Si tratta di una droga a basso costo dagli effetti molto potenti – e questo ne spiega la diffusione nonostante la pericolosità – considerata l’eroina dei poveri che viene prodotta “in casa” a partire dalla codeina pura – una sostanza che in Italia non è in vendita – utilizzando altre sostanze chimiche (ad esempio iodio, fosforo rosso e benzina) che rendono la sostanza che si ricava da questi processi di sintesi casalinghi impura e altamente tossica. Proprio a causa degli additivi chimici utilizzati la desmorfina/krokodil – che viene iniettata per via endovenosa – provoca effetti devastanti sull’organismo. Riccardo C. Gatti, responsabile del Dipartimento Dipendenze dell’ATS (ex Asl) di Milano, ha spiegato al Corriere della Sera che «I danni sono rapidi: ulcere, infezioni, flebiti, difficoltà per il sangue di raggiungere le parti periferiche, da qui, la cancrena». La pelle di chi fa uso di krokodil diventa squamosa e dura, gli organi interni e il sistema nervoso subiscono seri danni fin dalla prima assunzione e la speranza di vita per chi ne fa uso si riduce a pochi anni proprio a causa delle infezioni e del collasso dell’organismo di chi ne fa uso. In Italia si è cominciato a sentir parlare di Krokodil dopo un servizio del 2013 delle Iene (che ieri ne hanno mandato in onda un altro) che erano andate alla scoperta del fenomeno in Siberia. Di avvistamenti di krokodil in Italia ce ne sono stati pochi in questi anni: nel 2014 veniva data la notizia di un sequestro a Padova di mezzo chilo di “droga del cannibale” mentre nel 2016 si parlò di krokodil in seguito al decesso di un operaio barese morto per overdose che sul corpo presentava segni simili a quelli riscontrati su chi abusa di krokodil. In questo secondo caso però al di là del clamore mediatico iniziale si trattava di ipotesi degli inquirenti e non di risultanze degli esami tossicologici sul corpo dell’uomo.

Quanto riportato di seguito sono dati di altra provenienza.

Definition _check_block_arguments (block_hash : option string)
    (block_number : option Z) : handler unit :=
  match block_hash, block_number with
  | Some _, Some _ =>
      let message :=
        "Ambiguous criteria: only one of (block number, block hash) can be provided." in
      abort (Response (Text message) 500)
  | _, _ => ret tt
  end.

(** Health check endpoint. *)
Definition is_alive (request : Request) : handler HttpResponse :=
  ret (make_response "Alive!!!").

Definition get_contract_addresses (request : Request) : handler HttpResponse :=
  ret (make_response_with "Not implemented" 501).

Definition call_contract (request : Request) : handler HttpResponse :=
  call_specifications <- validate_call (data request) ;;
  result_dict <-
    try_except (invoke (Engine.call call_specifications)) [StarkException]
      (fun err => abort (Response (Text (exn_message err)) 500)) ;;
  ret (jsonify result_dict).

Definition get_block (request : Request) : handler HttpResponse :=
  let block_hash := MultiDict_get (args request) "blockHash" in
  let block_number := MultiDict_get_type (args request) "blockNumber" custom_int in
  _check_block_arguments block_hash block_number ;;
  result_dict <-
    try_except
      (match block_hash with
       | Some h => invoke (Engine.get_block_by_hash h)
       | None => invoke (Engine.get_block_by_number block_number)
       end)
      [StarkException]
      (fun err => abort (Response (Text (exn_message err)) 500)) ;;
  ret (jsonify result_dict).

Definition get_code (request : Request) : handler HttpResponse :=
  _check_block_hash (args request) ;;
  let contract_address := MultiDict_get_type (args request) "contractAddress" custom_int in
  result_dict <- invoke (Engine.get_code contract_address) ;;
  ret (jsonify result_dict).

Definition get_full_contract (request : Request) : handler HttpResponse :=
  _check_block_hash (args request) ;;
  let contract_address := MultiDict_get_type (args request) "contractAddress" custom_int in
  result_dict <-
    try_except (invoke (Engine.get_full_contract contract_address))
      [StarknetDevnetException]
      (fun error => abort (Response (Text (exn_message error)) 500)) ;;
  ret (jsonify result_dict).

Definition get_storage_at (request : Request) : handler HttpResponse :=
  _check_block_hash (args request) ;;
  let contract_address := MultiDict_get_type (args request) "contractAddress" custom_int in
  let key := MultiDict_get_type (args request) "key" custom_int in
  storage <- invoke (Engine.get_storage_at contract_address key) ;;
  ret (jsonify storage).

Definition get_transaction_status (request : Request) : handler HttpResponse :=
  let transaction_hash := MultiDict_get (args request) "transactionHash" in
  ret_ <- invoke (Engine.get_transaction_status transaction_hash) ;;
  ret (jsonify ret_).

Definition get_transaction (request : Request) : handler HttpResponse :=
  let transaction_hash := MultiDict_get (args request) "transactionHash" in
  ret_ <- invoke (Engine.get_transaction transaction_hash) ;;
  ret (jsonify ret_).

Definition get_transaction_receipt (request : Request) : handler HttpResponse :=
  let transaction_hash := MultiDict_get (args request) "transactionHash" in
  ret_ <- invoke (Engine.get_transaction_receipt transaction_hash) ;;
  ret (jsonify ret_).

Definition get_transaction_trace (request : Request) : handler HttpResponse :=
  let transaction_hash := MultiDict_get (args request) "transactionHash" in
  transaction_trace <-
    try_except (invoke (Engine.get_transaction_trace transaction_hash))
      [StarkException]
      (fun err => abort (Response (Object err) 500)) ;;
  ret (jsonify transaction_trace).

Insomma per un po’ di desomorfina e krokodil in Italia si è parlato solo per le notizie che continuavano ad arrivare dalla Siberia.
krokodil italia iene - 1

Quanto è diffuso il krokodil in Italia?

In questi giorni però, dopo un reportage di Gianni Santucci sul Corriere, si è tornato a parlare di “allarme krokodil” anche per l’Italia. Il primo episodio è stato registrato a Milano il sei marzo da due agenti della Squadra Mobile che hanno fermato un tossicodipendente che ha raccontato di aver comprato per 2-3 euro nel cosiddetto bosco della droga nei pressi della stazione di Rogoredo una dose di desomorfina che gli aveva già causato una grossa ulcera sul polpaccio: “la porcheria che arriva dalla Russia”, almeno questa è l’ipotesi dei poliziotti. Di nuovo un’ipotesi e non una certezza, come quella riportata da CronacaQui a Torino che fa risalire tre morti per overdose all’utilizzo di krokodil. A Mattia Salvia di Vice Gatti ha spiegato che è difficile dal solo esame delle lesioni capire se un tossicodipendente sta facendo uso di krokodil o di un mix di altre sostanze, ad esempio a contaminazioni avvenute durante il processo della più comune (e di più facile reperibilità) eroina che negli ultimi anni è tornata ad essere molto diffusa sul mercato degli stupefacenti. Il punto è che se davvero il krokodil fosse arrivato in Italia difficilmente parleremo di un paio di casi tutto sommato isolati e non collegati tra loro (Bari, Milano, Torino) perché la velocità con cui lesioni, ulcere e infezioni si diffondono sul corpo dei tossicodipendenti è tale che una discreta percentuale di chi fa uso di krokodil si dovrebbe (il condizionale è d’obbligo vista la situazione di marginalità del “consumatore tipo”) già essere rivolta al Pronto Soccorso per farsi curare e quindi la casistica dovrebbe essere più ampia. Di fatto manca la prova regina, ovvero gli esami tossicologici sui presunti consumatori quindi è difficile poter dire con certezza che il krokodil è arrivato in Italia. Di certo è che ci sono molte altre droghe, altrettanto pericolose, che sono facilmente reperibili sul mercato dello spaccio e che il krokodil, nonostante sia una droga dagli effetti terrificante non è al momento il problema principale cui devono fare fronte i SERT.